Il a dit que c’est impossible, que le cœur français était pas capable de céder à un Anglais. Il a dit que malgré tous les pouvoirs d’Anglais qu’i travaillerait, qu’i loveillerait pour essayer à détruire la flotte anglaise jusqu’à ses derniers jours. Il a dit qu’i loveillerait p’is qu’i travaillerait, malgré le iâble, jusqu’à la fin des temps, afin de caler ce bateau-là.
 
Mais la Providence a pas parmis. Il a été obligé d’céder par le manque de pouvoir et c’est son bateau qu’a été coulé, que les ancêtres calculent qu’c’est son bateau en feu qu’est vu sur la mer… ».
 
C’est-y vrai toutes ces histoires. En tout cas, c’est comme ça que mon père me les contait à moi aussi.
 
 
Bibliographie :

Gagnon, Pascale et Claude Picher. Légendes gaspésiennes. Legends of the Gaspé. Gaspé, Musée de la Gaspésie, 1995. 44 p., ill. 

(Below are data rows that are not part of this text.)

(* ===== verification/Control.v ===== *)
(** * Request control: cancellation and deadlines

    [crates/core/src/control.rs]: the cancellation cell shared by every clone
    of an [ExecutionControl], and deadlines that a derived control can shorten
    but never extend. The cells are kept in a table by their address; reading
    the clock is an argument. *)

From S2P Require Import Prelude Protocol.
From stdpp Require Import pretty.

Local Open Scope N_scope.

Inductive CancellationReason := Requested | Shutdown.

#[global] Instance CancellationReason_eq_dec : EqDecision CancellationReason.
Proof. solve_decision. Defined.

(** [CancellationReason::as_str] *)
Definition reason_as_str (r : CancellationReason) : string :=
  match r with Requested => "requested" | Shutdown => "shutdown" end.

Inductive TimeoutScope := Scope_Request | Scope_Action | Scope_Shutdown.

#[global] Instance TimeoutScope_eq_dec : EqDecision TimeoutScope.
Proof. solve_decision. Defined.

(** [TimeoutScope::as_str] *)
Definition scope_as_str (s : TimeoutScope) : string :=
  match s with
  | Scope_Request => "request"
  | Scope_Action => "action"
  | Scope_Shutdown => "shutdown"
  end.

Record ExecutionDeadline := mkExecutionDeadline {
  ed_started_at : Instant;
  ed_duration : N;
  ed_timeout_ms : N;
  ed_scope : TimeoutScope;
}.

(** [ExecutionDeadline::remaining_at]; subtraction on [N] saturates at zero,
    as [checked_duration_since(..).unwrap_or_default()] and
    [saturating_sub] do. *)
Definition remaining_at (d : ExecutionDeadline) (now : Instant) : N :=
  let elapsed := now - ed_started_at d in
  ed_duration d - elapsed.

(** The [Mutex<Option<CancellationReason>>] of every [CancellationState] *)
Abbreviation CellId := N.
Abbreviation Cells := (gmap CellId CancellationReason).

Record ExecutionControl := mkExecutionControl {
  ec_cancellation : CellId;
  ec_deadline : option ExecutionDeadline;
}.

(** [ExecutionController::cancel]: whether this call set the reason. *)
Definition cancel (cell : CellId) (reason : CancellationReason) (cells : Cells) : bool * Cells :=
  match cells !! cell with
  | Some _ => (false, cells)
  | None => (true, <[cell := reason]> cells)
  end.

(** [ExecutionControl::cancellation_reason] and [is_cancelled] *)
Definition cancellation_reason (c : ExecutionControl) (cells : Cells) : option CancellationReason :=
  cells !! ec_cancellation c.
Definition is_cancelled (c : ExecutionControl) (cells : Cells) : bool :=
  bool_decide (is_Some (cancellation_reason c cells)).

(** [ExecutionControl::with_timeout] at the instant [now] *)
Definition with_timeout (c : ExecutionControl) (now : Instant) (timeout_ms : N)
    (scope : TimeoutScope) : ExecutionControl :=
  let candidate :=
    {| ed_started_at := now;
       ed_duration := from_millis timeout_ms;
       ed_timeout_ms := timeout_ms;
       ed_scope := scope |} in
  let deadline :=
    match ec_deadline c with
    | Some existing =>
        if ed_duration candidate <? remaining_at existing now
        then Some candidate else Some existing
    | None => Some candidate
    end in
  mkExecutionControl (ec_cancellation c) deadline.

(** [ExecutionControl::is_expired], [timeout] and [remaining] *)
Definition is_expired (c : ExecutionControl) (now : Instant) : bool :=
  match ec_deadline c with
  | Some deadline => remaining_at deadline now =? 0
  | None => false
  end.
Definition timeout (c : ExecutionControl) : option (TimeoutScope * N) :=
  (λ d, (ed_scope d, ed_timeout_ms d)) <$> ec_deadline c.
Definition remaining (c : ExecutionControl) (now : Instant) : option N :=
  (λ d, remaining_at d now) <$> ec_deadline c.

(** ** Lemmas *)

Lemma remaining_at_mono d t t' : t <= t' → remaining_at d t' <= remaining_at d t.
Proof. unfold remaining_at. lia. Qed.

(** Once a deadline has passed, it has passed for good. *)
Lemma is_expired_mono c t t' : t <= t' → is_expired c t = true → is_expired c t' = true.
Proof.
  unfold is_expired. destruct (ec_deadline c) as [d|]; [|done].
  intros Ht. pose proof (remaining_at_mono d t t' Ht). rewrite !N.eqb_eq. lia.
Qed.

(** A derived control never outlives its parent nor its own timeout, given
    the monotonic clock. *)
Lemma with_timeout_shortens c now timeout_ms scope t r :
  from_option (λ d, ed_started_at d <= now) True (ec_deadline c) → now <= t → remaining (with_timeout c now timeout_ms scope) t = Some r →
  r <= from_millis timeout_ms - (t - now) ∧
  from_option (λ parent, r <= parent) True (remaining c t).
Proof.
  intros Hd Ht. unfold with_timeout, remaining. destruct (ec_deadline c) as [d|]; cbn in *.
  - destruct (N.ltb_spec (from_millis timeout_ms) (remaining_at d now));
      intros [= <-]; unfold remaining_at in *; cbn; lia.
  - intros [= <-]. unfold remaining_at. cbn. lia.
Qed.

(** The first cancellation wins, whatever is signalled later. *)
Lemma cancel_first_wins cell reason cells other reason' :
  snd (cancel other reason' (snd (cancel cell reason cells))) !! cell =
  Some (default reason (cells !! cell)).
Proof.
  unfold cancel. destruct (cells !! cell) as [r|] eqn:Hc; cbn.
  - destruct (cells !! other) eqn:Ho; cbn; [done|].
    by rewrite lookup_insert_ne by congruence.
  - destruct (decide (other = cell)) as [->|].
    + by rewrite lookup_insert_eq; cbn; rewrite lookup_insert_eq.
    + destruct (_ !! other); cbn; [by rewrite lookup_insert_eq|].
      by rewrite lookup_insert_ne, lookup_insert_eq by done.
Qed.
(** ** The theorem *)

(** C40: In every reachable state the registry and its pool hold the same
    devices, and a listing names each of them once, in order. So [register]
    refuses a valid registration only for an id that is in the registry, and
    [unregister] fails only for an unknown device or a live lease; neither ever
    meets an inconsistent inventory. A reader that has passed the entry check
    finds its device and its gate still current when it comes to its section,
    however other readers are interleaved. And a handle that is refused once is
    refused forever, also after its device has been registered again. *)
Theorem registry_and_pool_agree config s :
  registry_reachable config s →
  let st := rs_registry s in
  let p := sys_pool (rg_pool st) in
  (∀ d, is_Some (rg_entries st !! d) ↔ is_Some (ps_devices p !! d)) ∧
  di_id <$> list_devices st = btree_keys (rg_entries st) ∧
  (∀ d protection info,
     fst (registry_register config d protection info st) =
     match validate_registration d info, rg_entries st !! d with
     | Err error, _ => Err error
     | Ok _, Some _ => Err (RegDeviceAlreadyRegistered d)
     | Ok _, None => Ok (rg_next st)
     end) ∧
  (∀ d now_ms,
     fst (unregister d now_ms st) =
     match rg_entries st !! d, live_lease p d (sys_now (rg_pool st)) with
     | None, _ => Err (RegDeviceNotFound d)
     | Some _, Some _ => Err (RegDeviceLeased d)
     | Some _, None => Ok ()
     end) ∧
  (∀ i call d, rs_readers s !! i = Some (Looking call) → lookup_target call = Some d →
     is_ok (gate p d) = true) ∧
  (∀ i ops op d g, rs_readers s !! i = Some (Waiting ops) → op ∈ ops →
     section_target op = Some (d, g) → ensure_current_gate p d g = Ok ()) ∧
  (∀ h ops s', refused s h → registry_run config ops s = Some s' → refused s' h).
Proof.
  intros Hwf%registry_reachable_wf. cbv zeta.
  pose proof (rw_readers _ _ Hwf) as Hrd. split_and!.
  - intros d. split.
    + intros [h Hh]. apply (rw_entries _ _ Hwf) in Hh as (e & _ & _ & (r & ? & _)%gate_at_gates).
      by exists r.
    + intros [r Hr]. apply (rw_devices _ _ Hwf). unfold gates. by rewrite lookup_fmap, Hr.
  - by eapply list_devices_ids.
  - intros d protection info. rewrite registry_register_run by done. cbv zeta.
    by destruct (validate_registration d info), (rg_entries (rs_registry s) !! d).
  - intros d now_ms. pose proof (unregister_run config s d now_ms Hwf) as Hu.
    unfold unregistered in Hu.
    destruct (rg_entries (rs_registry s) !! d); destruct Hu as [-> _]; [|done].
    by destruct (live_lease _ _ _).
  - intros i call d Hi Hd. pose proof (Forall_lookup_1 _ _ _ _ Hrd Hi) as [_ Hg].
    apply Hg in Hd as [g (r & Hr & _)%gate_at_gates]. unfold gate. by rewrite Hr.
  - intros i ops op d g Hi Hin Ht. apply (Forall_lookup_1 _ _ _ _ Hrd) in Hi as Hops.
    cbn in Hops. rewrite Forall_forall in Hops. apply Hops in Hin as [_ Hg].
    by apply ensure_current_gate_ok, gate_at_gates, Hg.
  - intros h ops s' Href Hrun. by eapply registry_run_refused.
Qed.

(** A device is registered twice; a reader of the second registration waits
    for the gate, and the handle of the first one is refused. *)
Definition sample_registry_config : RegistryConfig :=
  mkRegistryConfig DevicePoolConfig_default true Capture.
Definition sample_device : DeviceInfo :=
  mkDeviceInfo "pixel-8" "Pixel 8" Platform_Android None false.
Definition sample_registry_ops : list RegistryOp :=
  [OpRegister "pixel-8" (λ _, None) sample_device;
   OpUnregister "pixel-8" 0;
   OpRegister "pixel-8" (λ _, None) sample_device;
   OpAdmit (AcquireLeaseOf 1 [7] 10 0);
   OpLookup 0].

Definition sample_registry : RegistrySystem :=
  default empty_registry
    (registry_run sample_registry_config sample_registry_ops empty_registry).

Lemma registry_and_pool_agree_witness :
  registry_reachable sample_registry_config sample_registry ∧
  di_id <$> list_devices (rs_registry sample_registry) = ["pixel-8"%string] ∧
  ensure_current_gate (sys_pool (rg_pool (rs_registry sample_registry))) "pixel-8" 1 = Ok () ∧
  refused sample_registry 0.
Proof.
  assert (registry_reachable sample_registry_config sample_registry) as Hr.
  { exists sample_registry_ops. vm_compute. reflexivity. }
  destruct (registry_and_pool_agree sample_registry_config sample_registry Hr)
    as (_ & Hl & _ & _ & _ & Hs & Hf).
  split; [exact Hr|]. split; [|split].
  - rewrite Hl. vm_compute. reflexivity.
  - eapply (Hs 0%nat [Acquire [7] "pixel-8" 10 0 1] (Acquire [7] "pixel-8" 10 0 1)).
    + vm_compute. reflexivity.
    + apply list_elem_of_singleton. reflexivity.
    + reflexivity.
  - apply (Hf 0 [] sample_registry); [|reflexivity].
    eexists. split; vm_compute; reflexivity.
Defined.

Jolicœur, Catherine. « Le bateau fantôme », La Revue d’histoire de la Gaspésie, vol. VIII, no 1, janvier – mars 1970, p. 26-28.
Pineau, Jean-Pierre. Histoires, chansons et légendes de la Gaspésie. Mont-Joli, Narval/Machin Chouette, 1997. 92 p., ill.
Québec, Gouvernement du... La Gaspésie - Histoire, légendes, ressources, beautés. Québec, Ministère de la Voirie, 1930, p. 122-124, 190s.
Roy, Carmen. Littérature orale en Gaspésie. Seconde édition, (Montmagny), Leméac, (1981), p. 132.